**INSTRUCTIONS FOR THE TASK**
Begin with the first line of the entries below and reproduce each line exactly, ending with the line that holds "and (untouched) everything".

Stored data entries
⁂
(** * knip: the expo plugin's dependency attribution and the issue classifier

    The first part embeds [getDependencies] of
    [packages/knip/src/plugins/expo/helpers.ts].  The function builds a
    JavaScript [Set] of freshly allocated [Input] objects by repeated
    [inputs.add(...)], so it is written in a small state monad: the state
    holds the allocator of object identities, the [Set] bound to [inputs],
    and (untouched) everything that existed before the call.  [ExpoHeap]
    has the same function with its two arguments, the inputs and the [Set]
    as cells of one mutable heap, to say what a call writes.

    The second part models what the documentation page "Handling Issues"
    and the specification say of the analysis itself: the attribution
    table, unused files, namespace references and unused exports. *)

From Stdlib Require Import Ascii.
From stdpp Require Import base strings list gmap.

Open Scope string_scope.
Open Scope list_scope.

#[global] Set Warnings "-clear-no-such-hyp".

(** ** A state monad for JavaScript objects with identity *)

Module Js.
(** X9. The compatibility check answers [True] exactly when the version
    is the same, the datasets are there, and the three checks of the
    features, the items and the times answer [True]. *)
Theorem is_compatible_iff self group data :
  is_compatible self group data = Ok true
  <-> is_same_version self group = Ok true
      /\ is_same_datasets self group data = true
      /\ Features_is_compatible (features data) group = Ok true
      /\ items_is_compatible (items data) group = Ok true
      /\ times_is_compatible (times data) group = Ok true.
Proof.
  unfold is_compatible. split.
  - intros Hc. apply rbind_Ok_inv in Hc as (same_version & Hv & Hc).
    destruct same_version; [|done]. cbn [negb] in Hc.
    destruct (is_same_datasets self group data); [|done].
    cbn [negb comprehension] in Hc.
    apply rbind_Ok_inv in Hc as (cs & Hcs & Hall).
    apply rbind_Ok_inv in Hcs as (cf & Hcf & Hcs).
    apply rbind_Ok_inv in Hcs as (cs' & Hcs' & Hcs).
    apply rbind_Ok_inv in Hcs' as (ci & Hci & Hcs').
    apply rbind_Ok_inv in Hcs' as (cs'' & Hcs'' & Hcs').
    apply rbind_Ok_inv in Hcs'' as (ct & Hct & Hcs'').
    cbn in Hcs''. injection Hcs'' as <-. injection Hcs' as <-.
    injection Hcs as <-. injection Hall as Hall. cbn in Hall.
    destruct cf, ci, ct; try done.
  - intros (-> & -> & Hf & Hi & Ht). cbn [rbind negb comprehension].
    by rewrite Hf, Hi, Ht.
Qed.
⁂
**SOLUTION BELOW**
(** * knip: the expo plugin's dependency attribution and the issue classifier

    The first part embeds [getDependencies] of
    [packages/knip/src/plugins/expo/helpers.ts].  The function builds a
    JavaScript [Set] of freshly allocated [Input] objects by repeated
    [inputs.add(...)], so it is written in a small state monad: the state
    holds the allocator of object identities, the [Set] bound to [inputs],
    and (untouched) everything that existed before the call.  [ExpoHeap]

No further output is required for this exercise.